◆ SUPPLIED RECORDS:
(* ===== verification/GoStrings.v ===== *)
(** The functions of Go's [strings] and [strconv] packages that the sources use, on
    byte strings ([String.string]): cutting, prefixes and suffixes, trimming,
    joining, decimal numbers.  White space is that of the ASCII range; the Unicode
    spaces of [strings.TrimSpace] are outside the model.  Case folding and splitting
    are in [GoText]. *)

From Stdlib Require Import ZArith Lia Ascii.
From stdpp Require Import base list strings.
From S2P Require Import Prelude.

(** [s[n:]] and [s[:n]]. *)
Fixpoint str_drop (n : nat) (s : string) : string :=
  match n, s with
  | O, _ => s
  | S n', EmptyString => EmptyString
  | S n', String _ s' => str_drop n' s'
  end.

Fixpoint str_take (n : nat) (s : string) : string :=
  match n, s with
  | O, _ => EmptyString
  | S n', EmptyString => EmptyString
  | S n', String c s' => String c (str_take n' s')
  end.

(** [strings.Cut] at the first occurrence of a one-byte separator. *)
Fixpoint Cut (s : string) (sep : ascii) : string * string * bool :=
  match s with
  | EmptyString => (EmptyString, EmptyString, false)
  | String c s' =>
      if bool_decide (c = sep) then (EmptyString, s', true)
      else let '(before, after, found) := Cut s' sep in (String c before, after, found)
  end.

Definition HasPrefix (s p : string) : bool := String.prefix p s.

Definition TrimPrefix (s p : string) : string :=
  if HasPrefix s p then str_drop (String.length p) s else s.

Definition HasSuffix (s p : string) : bool :=
  (String.length p <=? String.length s)%nat &&
  bool_decide (str_drop (String.length s - String.length p) s = p).

Definition TrimSuffix (s p : string) : string :=
  if HasSuffix s p then str_take (String.length s - String.length p) s else s.

(** ** Lemmas *)

Lemma str_app_nil_l a : "" +:+ a = a.
Proof. done. Qed.

Lemma str_app_cons c a b : String c a +:+ b = String c (a +:+ b).
Proof. done. Qed.

#[export] Hint Rewrite str_app_nil_l str_app_cons : yp.

(** [simpl] that also unfolds the concatenation of constructors. *)
Ltac str_simpl := repeat (simpl; autorewrite with yp); simpl.

Lemma str_drop_app a b : str_drop (String.length a) (a +:+ b) = b.
Proof. induction a; str_simpl; auto. Qed.

Lemma str_take_app a b : str_take (String.length a) (a +:+ b) = a.
Proof. induction a; str_simpl; [by destruct b|]. by f_equal. Qed.

Lemma str_length_app a b : String.length (a +:+ b) = (String.length a + String.length b)%nat.
Proof. induction a; str_simpl; auto. Qed.

Lemma str_app_nil_r a : a +:+ "" = a.
Proof. induction a; str_simpl; congruence. Qed.

Lemma str_app_assoc a b c : (a +:+ b) +:+ c = a +:+ (b +:+ c).
Proof. induction a; str_simpl; congruence. Qed.

Lemma HasPrefix_app p s : HasPrefix (p +:+ s) p = true.
Proof.
  unfold HasPrefix. induction p as [|c p IH]; str_simpl; [by destruct s|].
  by destruct (ascii_dec c c).
Qed.

Lemma TrimPrefix_app p s : TrimPrefix (p +:+ s) p = s.
Proof. unfold TrimPrefix. by rewrite HasPrefix_app, str_drop_app. Qed.

Lemma HasSuffix_app p s : HasSuffix (s +:+ p) p = true.
Proof.
  unfold HasSuffix. rewrite str_length_app.
  replace (String.length s + String.length p - String.length p)%nat
    with (String.length s) by lia.
  rewrite str_drop_app, bool_decide_eq_true_2 by done.
  rewrite andb_true_r. apply Nat.leb_le. lia.
Qed.

Lemma TrimSuffix_app p s : TrimSuffix (s +:+ p) p = s.
Proof.
  unfold TrimSuffix. rewrite HasSuffix_app, str_length_app.
  replace (String.length s + String.length p - String.length p)%nat
    with (String.length s) by lia.
  apply str_take_app.
Qed.

(** The separator never occurs before the cut, and the parts rebuild the string. *)
Lemma Cut_found s sep before after :
  Cut s sep = (before, after, true) → s = before +:+ String sep after.
Proof.
  revert before. induction s as [|c s IH]; simpl; intros before; [done|].
  case_bool_decide; [intros; by simplify_eq|].
  destruct (Cut s sep) as [[b a] f]. intros; simplify_eq.
  by rewrite (IH b).
Qed.

Lemma Cut_not_found s sep before after :
  Cut s sep = (before, after, false) → before = s ∧ after = "".
Proof.
  revert before. induction s as [|c s IH]; simpl; intros before; [intros; by simplify_eq|].
  case_bool_decide; [done|].
  destruct (Cut s sep) as [[b a] f]. intros; simplify_eq.
  by destruct (IH b eq_refl) as [-> ->].
Qed.

(** ** White space and numbers *)

Definition is_space (c : ascii) : bool :=
  let n := N_of_ascii c in (n =? 32)%N || ((9 <=? n)%N && (n <=? 13)%N).

Fixpoint trim_left (s : string) : string :=
  match s with
  | String c s' => if is_space c then trim_left s' else s
  | EmptyString => EmptyString
  end.

Fixpoint trim_right (s : string) : string :=
  match s with
  | String c s' =>
      match trim_right s' with
      | EmptyString => if is_space c then EmptyString else String c EmptyString
      | r => String c r
      end
  | EmptyString => EmptyString
  end.

Definition newline : string := String (ascii_of_N 10) EmptyString.

Definition TrimSpace (s : string) : string := trim_right (trim_left s).

(** [strconv.FormatUint(n, 10)]: at most 20 digits for a [uint64]. *)
Definition digit (d : Z) : ascii := ascii_of_N (48 + Z.to_N d).

Fixpoint format_loop (fuel : nat) (n : Z) (acc : string) : string :=
  match fuel with
  | O => acc
  | S fuel' =>
      let acc := String (digit (n mod 10)) acc in
      if (n <? 10)%Z then acc else format_loop fuel' (n / 10) acc
  end.

Definition FormatUint (n : Z) : string := format_loop 20 n EmptyString.

Definition digit_val (c : ascii) : option Z :=
  let n := Z.of_N (N_of_ascii c) in
  if (48 <=? n)%Z && (n <=? 57)%Z then Some (n - 48)%Z else None.

(** The loop of [strconv.ParseUint] in base 10: [None] is a syntax or range error. *)
Fixpoint parse_loop (max : Z) (acc : Z) (s : string) : option Z :=
  match s with
  | EmptyString => Some acc
  | String c s' =>
      d ← digit_val c;
      if (max <? acc * 10 + d)%Z then None else parse_loop max (acc * 10 + d) s'
  end.

(** [strconv.ParseUint(s, 10, bits)]. *)
Definition ParseUint (s : string) (bits : Z) : option Z :=
  if bool_decide (s = EmptyString) then None else parse_loop (2 ^ bits - 1) 0 s.

#[local] Open Scope Z_scope.

Lemma digit_val_digit d : 0 <= d < 10 → digit_val (digit d) = Some d.
Proof.
  intros Hd.
  assert (Hc : d = 0 ∨ d = 1 ∨ d = 2 ∨ d = 3 ∨ d = 4 ∨ d = 5 ∨ d = 6 ∨ d = 7 ∨ d = 8 ∨ d = 9) by lia.
  by destruct_or! Hc; subst.
Qed.

Lemma digit_not_space d : 0 <= d < 10 → is_space (digit d) = false.
Proof.
  intros Hd.
  assert (Hc : d = 0 ∨ d = 1 ∨ d = 2 ∨ d = 3 ∨ d = 4 ∨ d = 5 ∨ d = 6 ∨ d = 7 ∨ d = 8 ∨ d = 9) by lia.
  by destruct_or! Hc; subst.
Qed.

Lemma parse_format_loop max fuel n s :
  0 <= n <= max → n < 10 ^ Z.of_nat fuel →
  parse_loop max 0 (format_loop fuel n s) = parse_loop max n s.
Proof.
  revert n s. induction fuel as [|fuel IH]; intros n s Hn Hf; [simpl in Hf; replace n with 0 by lia; done|].
  assert (Hm : 0 <= n mod 10 < 10) by (apply Z.mod_pos_bound; lia).
  cbn [format_loop]. destruct (Z.ltb_spec n 10).
  - cbn [parse_loop]. rewrite digit_val_digit by done. cbn [mbind option_bind].
    rewrite Z.mod_small by lia. destruct (Z.ltb_spec max (0 * 10 + n)); [lia|done].
  - pose proof (Z.div_mod n 10). rewrite IH; cycle 1.
    + split; [apply Z.div_pos; lia|]. apply Z.div_le_upper_bound; lia.
    + apply Z.div_lt_upper_bound; [lia|]. rewrite Nat2Z.inj_succ, Z.pow_succ_r in Hf by lia. lia.
    + cbn [parse_loop]. rewrite digit_val_digit by done. cbn [mbind option_bind].
      replace (n / 10 * 10 + n mod 10) with n by lia. destruct (Z.ltb_spec max n); [lia|done].
Qed.

Lemma format_loop_nonempty fuel n s : format_loop (S fuel) n s ≠ EmptyString.
Proof.
  revert n s. induction fuel as [|fuel IH]; intros n s; cbn [format_loop].
  - by destruct (n <? 10).
  - destruct (n <? 10); [done|]. apply IH.
Qed.

(** Printing and parsing a [uint64]. *)
Lemma ParseUint_FormatUint n : is_u64 n → ParseUint (FormatUint n) 64 = Some n.
Proof.
  unfold is_u64. intros Hn. unfold ParseUint, FormatUint.
  rewrite bool_decide_eq_false_2 by apply format_loop_nonempty.
  rewrite parse_format_loop; [done|lia|]. simpl. lia.
Qed.

(** The characters of a string. *)
Fixpoint no_space (s : string) : bool :=
  match s with
  | EmptyString => true
  | String c s' => negb (is_space c) && no_space s'
  end.

Lemma format_loop_no_space fuel n s : no_space s = true → no_space (format_loop fuel n s) = true.
Proof.
  revert n s. induction fuel as [|fuel IH]; intros n s Hs; cbn [format_loop]; [done|].
  assert (Hd : no_space (String (digit (n mod 10)) s) = true).
  { simpl. rewrite digit_not_space by (apply Z.mod_pos_bound; lia). done. }
  destruct (n <? 10); [done|]. by apply IH.
Qed.

Lemma TrimSpace_newline s :
  no_space s = true → TrimSpace (s +:+ newline) = s.
Proof.
  intros Hs. unfold TrimSpace.
  assert (Hr : ∀ s, no_space s = true → trim_right (s +:+ newline) = s).
  { clear. induction s as [|c s IH]; str_simpl; [done|]. intros [Hc Hs]%andb_true_iff.
    rewrite IH by done. apply negb_true_iff in Hc. rewrite Hc. by destruct s. }
  destruct s as [|c s]; [done|]. rewrite str_app_cons. simpl in Hs |- *.
  apply andb_true_iff in Hs as [Hc Hs]. apply negb_true_iff in Hc. rewrite Hc.
  change (String c (s +:+ newline)) with
    (String c s +:+ newline).
  apply Hr. simpl. by rewrite Hc.
Qed.

(** ** Joining *)

(** [strings.Join(l, sep)]. *)
Fixpoint Join (l : list string) (sep : string) : string :=
  match l with
  | [] => EmptyString
  | [s] => s
  | s :: rest => s +:+ sep +:+ Join rest sep
  end.

(** The string has no byte [c]. *)
Fixpoint no_byte (c : ascii) (s : string) : bool :=
  match s with
  | EmptyString => true
  | String a s' => negb (bool_decide (a = c)) && no_byte c s'
  end.

Lemma cut_byte_unique c a b x y :
  no_byte c a = true → no_byte c b = true →
  a +:+ String c x = b +:+ String c y → a = b ∧ x = y.
Proof.
  revert b. induction a as [|ca a IH]; intros [|cb b]; str_simpl; intros Ha Hb E; simplify_eq; try done.
  - by rewrite bool_decide_eq_true_2 in Hb.
  - by rewrite bool_decide_eq_true_2 in Ha.
  - apply andb_true_iff in Ha as [_ Ha], Hb as [_ Hb]. by destruct (IH b Ha Hb) as [-> ->].
Qed.

Lemma no_byte_cut c a x : no_byte c (a +:+ String c x) = false.
Proof.
  induction a as [|b a IH]; str_simpl; [by rewrite bool_decide_eq_true_2|]. rewrite IH. apply andb_false_r.
Qed.

(** Joining non-empty strings without the separator byte loses nothing. *)
Lemma Join_inj c l l' :
  Forall (λ s, no_byte c s = true ∧ s ≠ EmptyString) l →
  Forall (λ s, no_byte c s = true ∧ s ≠ EmptyString) l' →
  Join l (String c EmptyString) = Join l' (String c EmptyString) → l = l'.
Proof.
  intros Hl. revert l'. induction Hl as [|s l [Hs Hne] Hl IH]; intros l' Hl'.
  - destruct Hl' as [|s' l' [Hs' Hne'] Hl']; [done|]. simpl. destruct l'; [by intros <-|].
    by destruct s'.
  - destruct Hl' as [|s' l' [Hs' Hne'] Hl'].
    { simpl. destruct l; [by intros ->|]. by destruct s. }
    cbn [Join]. destruct l as [|x l], l' as [|y l'].
    + by intros ->.
    + rewrite str_app_cons, str_app_nil_l. intros ->. by rewrite no_byte_cut in Hs.
    + rewrite str_app_cons, str_app_nil_l. intros <-. by rewrite no_byte_cut in Hs'.
    + rewrite !str_app_cons, !str_app_nil_l. intros [-> E]%cut_byte_unique; [|done..].
      f_equal. by apply IH.
Qed.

◆ EXERCISE DETAILS:
Using the entries above, output exactly the lines between the line holding "trim_left s' else s" and the line holding "let acc := String", end lines included, and nothing more.

◆ ANSWER TO THIS TASK:
  | String c s' => if is_space c then trim_left s' else s
  | EmptyString => EmptyString
  end.

Fixpoint trim_right (s : string) : string :=
  match s with
  | String c s' =>
      match trim_right s' with
      | EmptyString => if is_space c then EmptyString else String c EmptyString
      | r => String c r
      end
  | EmptyString => EmptyString
  end.

Definition newline : string := String (ascii_of_N 10) EmptyString.

Definition TrimSpace (s : string) : string := trim_right (trim_left s).

(** [strconv.FormatUint(n, 10)]: at most 20 digits for a [uint64]. *)
Definition digit (d : Z) : ascii := ascii_of_N (48 + Z.to_N d).

Fixpoint format_loop (fuel : nat) (n : Z) (acc : string) : string :=
  match fuel with
  | O => acc
  | S fuel' =>
      let acc := String (digit (n mod 10)) acc in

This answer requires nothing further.